(Task details): Lines to return, exactly: from the line with "(ts : list cb)" to the line with "(** One iteration" in the entries below, both included.

Collected data entries:
----
(* ===== verification/Errors.v ===== *)
(** * Go errors and contexts

    Values of Go's [error] interface as trees: package-level sentinel
    variables (compared by identity), anonymous errors, gRPC statuses,
    [fmt.Errorf] with [%w] and [errors.Join].  Contexts as the timeline of
    their cancellation. *)

From S2P Require Import Prelude.

(** ** gRPC status codes *)

Inductive code :=
| OK | Canceled | Unknown | InvalidArgument | DeadlineExceeded | NotFound
| AlreadyExists | PermissionDenied | ResourceExhausted | FailedPrecondition
| Aborted | OutOfRange | Unimplemented | Internal | Unavailable | DataLoss
| Unauthenticated.

#[export] Instance code_eq_dec : EqDecision code.
Proof. solve_decision. Defined.

Definition code_Z (c : code) : Z :=
  match c with
  | OK => 0 | Canceled => 1 | Unknown => 2 | InvalidArgument => 3
  | DeadlineExceeded => 4 | NotFound => 5 | AlreadyExists => 6
  | PermissionDenied => 7 | ResourceExhausted => 8 | FailedPrecondition => 9
  | Aborted => 10 | OutOfRange => 11 | Unimplemented => 12 | Internal => 13
  | Unavailable => 14 | DataLoss => 15 | Unauthenticated => 16
  end.

(** ** Sentinels *)

Inductive sentinel :=
(* context *)
| CtxCanceled | CtxDeadlineExceeded
(* net, io *)
| NetErrClosed | IoEOF | BufioErrBufferFull | IoErrUnexpectedEOF
(* internal/queue *)
| QueueErrClosed | QueueErrFull | QueueErrNilCallback
(* network *)
| ErrConnectionClosed | ErrSendQueueFull | ErrFrameTooLarge
| ErrInvalidPreparedProto | ErrInvalidHandlerReply | ErrRequestQueueFull
(* network/tcp, network/websocket *)
| TcpErrFrameLength | TcpErrInvalidFrame | WsErrFrameLength | WsErrInvalidFrame
| ErrNilPayload | ErrInvalidHeartbeatState
| ErrAuthenticationRejected | ErrNotConnected | ErrInvalidURL
(* locate *)
| ErrGateNotFound | ErrGateConflict | ErrInvalidGateBinding | ErrInvalidGateTTL
| ErrInvalidGateLease | ErrNodeNotFound | ErrNodeConflict
| ErrInvalidNodeBinding | ErrNodeEpochNotFound | ErrNodeEpochConflict
| ErrInvalidNodeEpoch | ErrInvalidScriptResult
(* gateway *)
| ErrInvalidCredentials | ErrBroadcastUnavailable | ErrBroadcastQueueFull
| ErrInvalidPush | ErrInvalidKick | ErrConnectionMissing | ErrBindingChanged
| ErrConnectionBusy | ErrConnectionUnavailable | ErrBackendsClosed
(* internal/gateclient, internal/grpcendpoint *)
| ErrUnavailable | ErrInvalidEndpoint | ErrTransportSecurity | GrpcErrServerStopped
| GrpcErrNoSubConnAvailable
(* node *)
| ErrNodeStopped | ErrRegistrationLost | ErrNodeEpochExpired
(* push *)
| ErrSenderClosed
(* registry/etcd *)
| ErrInstanceExists
(* event *)
| EventErrClosed | EventErrInvalidContext | EventErrInvalidTopic
| EventErrInvalidHandler
(* internal/tlsconfig *)
| ErrVerificationDisabled | ErrCertificateRequired.

#[export] Instance sentinel_eq_dec : EqDecision sentinel.
Proof. solve_decision. Defined.

(** ** Error values *)

#[warnings="-register-all"]
Inductive error :=
| ESentinel (s : sentinel)
| EText (msg : string)                          (* errors.New, fmt.Errorf without %w *)
| EStatus (c : code) (msg : string)             (* status.Error *)
| ENet (timeout : bool) (msg : string)          (* a net.Error *)
| EKratos (status : Z) (reason msg : string) (cause : list error)  (* kratos errors *)
| EWrap (msg : string) (causes : list error)    (* fmt.Errorf with one or more %w *)
| EJoin (errs : list error).                    (* errors.Join *)

Coercion ESentinel : sentinel >-> error.

(** [errors.Is(err, target)] for a sentinel target. *)
Fixpoint errors_Is (e : error) (t : sentinel) : bool :=
  match e with
  | ESentinel s => bool_decide (s = t)
  | EText _ | EStatus _ _ | ENet _ _ => false
  | EWrap _ es | EJoin es | EKratos _ _ _ es => existsb (λ e, errors_Is e t) es
  end.

(** [errors.Is] of a possibly nil error. *)
Definition err_is (e : option error) (t : sentinel) : bool :=
  match e with Some e => errors_Is e t | None => false end.

Definition err_is_any (e : option error) (ts : list sentinel) : bool :=
  existsb (err_is e) ts.

(** [errors.Join]: nil operands are dropped; nil when none is left. *)
Fixpoint non_nil (es : list (option error)) : list error :=
  match es with
  | [] => []
  | Some e :: es => e :: non_nil es
  | None :: es => non_nil es
  end.

Definition errors_Join (es : list (option error)) : option error :=
  match non_nil es with
  | [] => None
  | l => Some (EJoin l)
  end.

(** [errors.As(err, &netErr) && netErr.Timeout()]: the first [net.Error] of
    the tree.  [context.DeadlineExceeded] implements [net.Error] with
    [Timeout() = true]. *)
Fixpoint as_net_timeout (e : error) : option bool :=
  match e with
  | ESentinel CtxDeadlineExceeded => Some true
  | ESentinel _ | EText _ | EStatus _ _ => None
  | ENet b _ => Some b
  | EWrap _ es | EJoin es | EKratos _ _ _ es =>
      (fix first (es : list error) : option bool :=
         match es with
         | [] => None
         | e :: es =>
             match as_net_timeout e with Some b => Some b | None => first es end
         end) es
  end.

Definition net_timeout (e : error) : bool :=
  match as_net_timeout e with Some b => b | None => false end.

(** [status.FromError]: the error is nil, or a status is found in its tree. *)
Fixpoint has_status (e : error) : bool :=
  match e with
  | EStatus _ _ | EKratos _ _ _ _ => true
  | ESentinel _ | EText _ | ENet _ _ => false
  | EWrap _ es | EJoin es => existsb has_status es
  end.

(** A value or an error: a Go result pair [(T, error)]. *)
Inductive result (A : Type) :=
| Ok (a : A)
| Err (e : error).
Arguments Ok {A} a.
Arguments Err {A} e.

Definition err_of {A} (r : result A) : option error :=
  match r with Ok _ => None | Err e => Some e end.

Definition bind {A B} (r : result A) (k : A → result B) : result B :=
  match r with Ok a => k a | Err e => Err e end.

Notation "'let*' x ':=' c 'in' k" := (bind c (λ x, k))
  (at level 10, x pattern, c at level 100, k at level 200) : yola_scope.

(** [if err != nil { return err }] *)
Definition guard_err {A} (e : option error) (k : result A) : result A :=
  match e with Some e => Err e | None => k end.

Lemma err_is_join es t : err_is (errors_Join es) t = existsb (λ e, err_is e t) es.
Proof.
  unfold errors_Join.
  assert (∀ l, existsb (λ e, errors_Is e t) (non_nil l) = existsb (λ e, err_is e t) l) as H.
  { induction l as [|[e|] l IH]; simpl; [done| by rewrite IH | done]. }
  rewrite <- H. by destruct (non_nil es).
Qed.

Lemma errors_Join_None es : errors_Join es = None ↔ Forall (λ e, e = None) es.
Proof.
  unfold errors_Join. induction es as [|[e|] es IH]; simpl.
  - split; [constructor | done].
  - split; [done|]. intros H. by inversion H.
  - rewrite IH. split; [by constructor | by inversion 1].
Qed.

(** ** Contexts

    A context is the timeline of its cancellation: the instant at which it
    is canceled, and its deadline.  [Err ctx now] is [ctx.Err()] read at
    [now]. *)

Module Ctx.
Record t := mk {
  canceled : option Z;
  deadline : option Z;
}.
#[export] Instance eta_t : Eta t := λ r, mk (canceled r) (deadline r).

Definition Background : t := mk None None.

Definition reached (o : option Z) (now : Z) : bool :=
  match o with Some d => d <=? now | None => false end.

(** The cancellation that comes first decides the error. *)
Definition Err (c : t) (now : Z) : option error :=
  match canceled c, deadline c with
  | Some k, Some d =>
      if k <? d
      then (if k <=? now then Some (ESentinel CtxCanceled) else None)
      else (if d <=? now then Some (ESentinel CtxDeadlineExceeded) else None)
  | Some k, None => if k <=? now then Some (ESentinel CtxCanceled) else None
  | None, Some d => if d <=? now then Some (ESentinel CtxDeadlineExceeded) else None
  | None, None => None
  end.

Definition min_opt (a : option Z) (b : Z) : option Z :=
  match a with Some a => Some (Z.min a b) | None => Some b end.

Definition WithDeadline (c : t) (d : Z) : t := c <| deadline := min_opt (deadline c) d |>.
Definition WithTimeout (c : t) (now d : Z) : t := WithDeadline c (now + d).
Definition WithoutCancel (c : t) : t := Background.
(** The context canceled at [at_], if it is not done earlier. *)
Definition WithCancelAt (c : t) (at_ : Z) : t := c <| canceled := min_opt (canceled c) at_ |>.

Definition done (c : t) (now : Z) : bool :=
  match Err c now with Some _ => true | None => false end.

Lemma Err_cases c now e :
  Err c now = Some e → e = ESentinel CtxCanceled ∨ e = ESentinel CtxDeadlineExceeded.
Proof. unfold Err. intros. cases; auto. Qed.

(** A done context stays done. *)
Lemma done_mono c now now' : now ≤ now' → done c now = true → done c now' = true.
Proof. unfold done, Err. intros. cases; to_prop; lia. Qed.

(** Deriving a context never postpones its end. *)
Lemma done_WithDeadline c d now : done c now = true → done (WithDeadline c d) now = true.
Proof.
  unfold done, Err, WithDeadline, min_opt. simpl. intros.
  destruct (canceled c), (deadline c); simpl in *; cases; to_prop; lia.
Qed.

Lemma done_at_deadline c d now : d ≤ now → done (WithDeadline c d) now = true.
Proof.
  unfold done, Err, WithDeadline, min_opt. simpl. intros.
  destruct (canceled c), (deadline c); simpl in *; cases; to_prop; lia.
Qed.
End Ctx.

(** ** internal/contextwait *)

(** [Done]: the channel wins over a context that is done too. *)
Definition Done (closed : bool) (ctxErr : option error) : option (option error) :=
  if closed then Some None
  else match ctxErr with Some e => Some (Some e) | None => None end.
(* ===== verification/Queue.v ===== *)
(** * internal/queue: the bounded callback queue

    [Queue] keeps callbacks for one worker ([Run]).  Every method body is a
    critical section of [q.mu], so a method is a function on the record; the
    worker and its callers interleave in the relation [step].  A callback is
    an element of an arbitrary type; a nil callback is [None]. *)

From S2P Require Import Prelude Errors.

Section Queue.
Context {cb : Type}.

(** A queued function: a caller's callback, or the gate [func() { <-ready }]
    that [BeginTermination] puts in front of the terminal callbacks. *)
Inductive job :=
| Task (c : cb)
| Gate.

Record Queue := mkQueue {
  capacity : Z;
  wake : bool;          (* a token is buffered in the wake channel *)
  wake_closed : bool;   (* close(q.wake) has happened *)
  tasks : list cb;
  terminals : list job;
  closed : bool;
}.
#[export] Instance eta_Queue : Eta Queue := λ q,
  mkQueue (capacity q) (wake q) (wake_closed q) (tasks q) (terminals q) (closed q).

(** [New]; [None] is the panic of a capacity that is not positive. *)
Definition New (cap : Z) : option Queue :=
  if cap <=? 0 then None else Some (mkQueue cap false false [] [] false).

Fixpoint hasNilCallback (callbacks : list (option cb)) : bool :=
  match callbacks with
  | [] => false
  | None :: _ => true
  | Some _ :: rest => hasNilCallback rest
  end.

Fixpoint present (callbacks : list (option cb)) : list cb :=
  match callbacks with
  | [] => []
  | None :: rest => present rest
  | Some c :: rest => c :: present rest
  end.

Definition SubmitBatch (callbacks : list (option cb)) (q : Queue) : Queue * option error :=
  if hasNilCallback callbacks then (q, Some (QueueErrNilCallback : error))
  else if closed q then (q, Some (QueueErrClosed : error))
  else if capacity q - zlen (tasks q) <? zlen callbacks then (q, Some (QueueErrFull : error))
  else
    let q := q <| tasks := tasks q ++ present callbacks |> in
    if 0 <? zlen callbacks then (q <| wake := true |>, None) else (q, None).

Definition Submit (fn : option cb) (q : Queue) : Queue * option error :=
  SubmitBatch [fn] q.

Definition closeWithTerminals (ts : list job) (q : Queue) : Queue * bool :=
  if closed q then (q, false)
  else (q <| closed := true |> <| tasks := [] |> <| terminals := ts |>
          <| wake_closed := true |>, true).

Definition Stop (q : Queue) : Queue := (closeWithTerminals [] q).1.

(** The function [BeginTermination] returns: nil, a direct call of the
    terminals by the caller, or [close(ready)]. *)
Inductive release :=
| NoRelease
| InvokeDirectly (ts : list cb)
| OpenGate.

Definition BeginTermination (ts : list (option cb)) (q : Queue) : Queue * release :=
  if (zlen ts =? 0) || hasNilCallback ts then (Stop q, NoRelease)
  else
    let gated := Gate :: (Task <$> present ts) in
    match closeWithTerminals gated q with
    | (q, false) => (q, InvokeDirectly (present ts))
    | (q, true) => (q, OpenGate)
    end.

(** [next]: the callback to run, the terminals, and whether the queue is closed. *)
Definition next (q : Queue) : Queue * (option cb * list job * bool) :=
  if closed q then (q <| terminals := [] |>, (None, terminals q, true))
  else match tasks q with
       | [] => (q, (None, [], false))
       | c :: rest => (q <| tasks := rest |>, (Some c, [], false))
       end.

(** ** The worker and its callers *)

(** Where [Run] stands: at the loop head, inside a callback, inside
    [invokeAll(terminals)], at [<-q.wake], or returned. *)
Inductive worker :=
| WNext
| WInvoke (c : cb)
| WTerm (rest : list job)
| WWait
| WExit.

Record sys := mkSys {
  queue : Queue;
  run : worker;
  ready : bool;          (* close(ready) has happened *)
  releasable : bool;     (* a caller holds the function that closes ready *)
  accepted : list cb;    (* callbacks of successful submissions, in order *)
  started : list cb;     (* callbacks the worker has begun, in order *)
  plan : list cb;        (* terminal callbacks fixed when the queue closed *)
  finals : list cb;      (* terminal callbacks the worker has begun *)
}.
#[export] Instance eta_sys : Eta sys := λ s,
  mkSys (queue s) (run s) (ready s) (releasable s) (accepted s) (started s)
        (plan s) (finals s).

Definition init_sys (s : sys) : Prop :=
  ∃ cap q, New cap = Some q ∧ s = mkSys q WNext false false [] [] [] [].

(** One iteration of the loop of [Run], up to the next blocking point. *)
Definition run_next (s : sys) : sys :=
  match next (queue s) with
  | (q, (Some c, _, _)) =>
      s <| queue := q |> <| run := WInvoke c |> <| started := started s ++ [c] |>
  | (q, (None, ts, true)) => s <| queue := q |> <| run := WTerm ts |>
  | (q, (None, _, false)) => s <| queue := q |> <| run := WWait |>
  end.

Inductive worker_step : sys → sys → Prop :=
| step_next s : run s = WNext → worker_step s (run_next s)
| step_return s c : run s = WInvoke c → worker_step s (s <| run := WNext |>)
| step_token s :
    run s = WWait → wake (queue s) = true →
    worker_step s (s <| queue := (queue s) <| wake := false |> |> <| run := WNext |>)
| step_wake_closed s :
    run s = WWait → wake_closed (queue s) = true → worker_step s (s <| run := WNext |>)
| step_gate s rest :
    run s = WTerm (Gate :: rest) → ready s = true → worker_step s (s <| run := WTerm rest |>)
| step_terminal s c rest :
    run s = WTerm (Task c :: rest) →
    worker_step s (s <| run := WTerm rest |> <| finals := finals s ++ [c] |>)
| step_exit s : run s = WTerm [] → worker_step s (s <| run := WExit |>).

Inductive caller_step : sys → sys → Prop :=
| step_submit s cs q err :
    SubmitBatch cs (queue s) = (q, err) →
    caller_step s (s <| queue := q |>
                     <| accepted := accepted s ++ (if err is None then present cs else []) |>)
| step_stop s : caller_step s (s <| queue := Stop (queue s) |>)
| step_begin s ts q :
    BeginTermination ts (queue s) = (q, OpenGate) →
    caller_step s (s <| queue := q |> <| releasable := true |> <| plan := present ts |>)
| step_begin_late s ts q r :
    BeginTermination ts (queue s) = (q, r) → r ≠ OpenGate →
    caller_step s (s <| queue := q |>)
| step_release s :
    releasable s = true → caller_step s (s <| ready := true |>).

Definition step (s s' : sys) : Prop := worker_step s s' ∨ caller_step s s'.

Definition reach : sys → Prop := reachable init_sys step.

(** ** Lemmas *)

Lemma hasNil_false_length callbacks :
  hasNilCallback callbacks = false → length (present callbacks) = length callbacks.
Proof. induction callbacks as [|[c|] l IH]; simpl; auto. done. Qed.

Lemma SubmitBatch_cases cs q q' err :
  SubmitBatch cs q = (q', err) →
  (is_Some err ∧ q' = q) ∨
  (err = None ∧ closed q = false ∧ closed q' = false ∧
   tasks q' = tasks q ++ present cs ∧ zlen (tasks q') ≤ capacity q ∧
   capacity q' = capacity q ∧ wake_closed q' = wake_closed q ∧
   terminals q' = terminals q ∧
   (wake q' = true ∨ (present cs = [] ∧ wake q' = wake q))).
Proof.
  unfold SubmitBatch. intros H.
  destruct (hasNilCallback cs) eqn:Hn; [simplify_eq; eauto|].
  destruct (closed q) eqn:Hc; [simplify_eq; eauto|].
  destruct (capacity q - zlen (tasks q) <? zlen cs) eqn:Hf; [simplify_eq; eauto|].
  apply hasNil_false_length in Hn. to_prop.
  right. destruct (0 <? zlen cs) eqn:Hz; simplify_eq; simpl; to_prop;
    rewrite ?Hc, ?length_app; (repeat split); try lia; auto.
  right. split; [|done]. destruct (present cs); simpl in *; [done|lia].
Qed.

Lemma close_cases ts q q' b :
  closeWithTerminals ts q = (q', b) →
  (b = false ∧ closed q = true ∧ q' = q) ∨
  (b = true ∧ closed q = false ∧ closed q' = true ∧ tasks q' = [] ∧ terminals q' = ts ∧
   capacity q' = capacity q ∧ wake_closed q' = true).
Proof.
  unfold closeWithTerminals. destruct (closed q) eqn:Hc; intros; simplify_eq; simpl; auto 10.
Qed.

(** What holds of the queue alone. *)
Definition queue_ok (q : Queue) : Prop :=
  0 < capacity q ∧ zlen (tasks q) ≤ capacity q ∧ wake_closed q = closed q ∧
  (closed q = true → tasks q = []) ∧ (closed q = false → terminals q = []).

Lemma queue_ok_submit cs q q' err :
  SubmitBatch cs q = (q', err) → queue_ok q → queue_ok q'.
Proof.
  intros H (?&?&?&?&?).
  destruct (SubmitBatch_cases _ _ _ _ H) as [[_ ->]|(?&?&?&?&?&?&?&?&?)];
    unfold queue_ok; intuition congruence.
Qed.

Lemma queue_ok_close ts q q' b :
  closeWithTerminals ts q = (q', b) → queue_ok q → queue_ok q'.
Proof.
  intros H (?&?&?&?&?).
  destruct (close_cases _ _ _ _ H) as [(_&_&->)|(?&?&Hc&Ht&?&?&?)]; unfold queue_ok; [auto|].
  rewrite Hc, Ht. simpl. repeat split; try congruence; lia.
Qed.

Lemma queue_ok_begin ts q q' r :
  BeginTermination ts q = (q', r) → queue_ok q → queue_ok q'.
Proof.
  unfold BeginTermination, Stop. intros H Hq.
  destruct ((zlen ts =? 0) || hasNilCallback ts).
  - destruct (closeWithTerminals [] q) eqn:E; simplify_eq. eauto using queue_ok_close.
  - destruct (closeWithTerminals _ q) as [? []] eqn:E; simplify_eq; eauto using queue_ok_close.
Qed.

Lemma queue_ok_next q : queue_ok q → queue_ok (next q).1.
Proof.
  unfold queue_ok, next. intros (?&Hl&?&?&?).
  destruct (closed q) eqn:Hc; simpl; [rewrite ?Hc; intuition congruence|].
  destruct (tasks q) eqn:Ht; simpl in *; rewrite ?Hc, ?Ht; intuition (try congruence; lia).
Qed.

Definition final_tasks (js : list job) : list cb :=
  omap (λ j, match j with Task c => Some c | Gate => None end) js.

Lemma final_tasks_map cs : final_tasks (Task <$> cs) = cs.
Proof. induction cs; simpl; [done|]. by f_equal. Qed.

(** The shape of a terminal list that still waits for its gate. *)
Definition gated (js : list job) (p : list cb) : Prop :=
  (js = Gate :: (Task <$> p) ∧ p ≠ []) ∨ (js = [] ∧ p = []).

(** The worker's position and the callbacks it has begun agree. *)
Definition worker_ok (s : sys) : Prop :=
  match run s with
  | WNext | WInvoke _ | WWait =>
      finals s = [] ∧
      if closed (queue s) then gated (terminals (queue s)) (plan s) else plan s = []
  | WTerm rest =>
      closed (queue s) = true ∧
      ((finals s = [] ∧ gated rest (plan s)) ∨
       (ready s = true ∧ ∃ cs, rest = Task <$> cs ∧ finals s ++ cs = plan s))
  | WExit => closed (queue s) = true ∧ finals s = plan s ∧ (finals s = [] ∨ ready s = true)
  end.

(** The callbacks begun are a prefix of the callbacks accepted; the rest of
    the accepted ones wait in [tasks] until the queue closes. *)
Definition fifo_ok (s : sys) : Prop :=
  if closed (queue s) then started s `prefix_of` accepted s
  else accepted s = started s ++ tasks (queue s).

(** No lost wake-up: a worker blocked on the wake channel finds a token or a
    closed channel as soon as there is something to do. *)
Definition wake_ok (s : sys) : Prop :=
  run s = WWait → tasks (queue s) ≠ [] → wake (queue s) = true.

Definition inv (s : sys) : Prop :=
  queue_ok (queue s) ∧ worker_ok s ∧ fifo_ok s ∧ wake_ok s.

Lemma inv_init s : init_sys s → inv s.
Proof.
  intros (cap&q&Hn&->). unfold New in Hn. destruct (cap <=? 0) eqn:Hc; simplify_eq.
  to_prop. repeat split; simpl; try done; lia.
Qed.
----
(Solution to this task):
| InvokeDirectly (ts : list cb)
| OpenGate.

Definition BeginTermination (ts : list (option cb)) (q : Queue) : Queue * release :=
  if (zlen ts =? 0) || hasNilCallback ts then (Stop q, NoRelease)
  else
    let gated := Gate :: (Task <$> present ts) in
    match closeWithTerminals gated q with
    | (q, false) => (q, InvokeDirectly (present ts))
    | (q, true) => (q, OpenGate)
    end.

(** [next]: the callback to run, the terminals, and whether the queue is closed. *)
Definition next (q : Queue) : Queue * (option cb * list job * bool) :=
  if closed q then (q <| terminals := [] |>, (None, terminals q, true))
  else match tasks q with
       | [] => (q, (None, [], false))
       | c :: rest => (q <| tasks := rest |>, (Some c, [], false))
       end.

(** ** The worker and its callers *)

(** Where [Run] stands: at the loop head, inside a callback, inside
    [invokeAll(terminals)], at [<-q.wake], or returned. *)
Inductive worker :=
| WNext
| WInvoke (c : cb)
| WTerm (rest : list job)
| WWait
| WExit.

Record sys := mkSys {
  queue : Queue;
  run : worker;
  ready : bool;          (* close(ready) has happened *)
  releasable : bool;     (* a caller holds the function that closes ready *)
  accepted : list cb;    (* callbacks of successful submissions, in order *)
  started : list cb;     (* callbacks the worker has begun, in order *)
  plan : list cb;        (* terminal callbacks fixed when the queue closed *)
  finals : list cb;      (* terminal callbacks the worker has begun *)
}.
#[export] Instance eta_sys : Eta sys := λ s,
  mkSys (queue s) (run s) (ready s) (releasable s) (accepted s) (started s)
        (plan s) (finals s).

Definition init_sys (s : sys) : Prop :=
  ∃ cap q, New cap = Some q ∧ s = mkSys q WNext false false [] [] [] [].

(** One iteration of the loop of [Run], up to the next blocking point. *)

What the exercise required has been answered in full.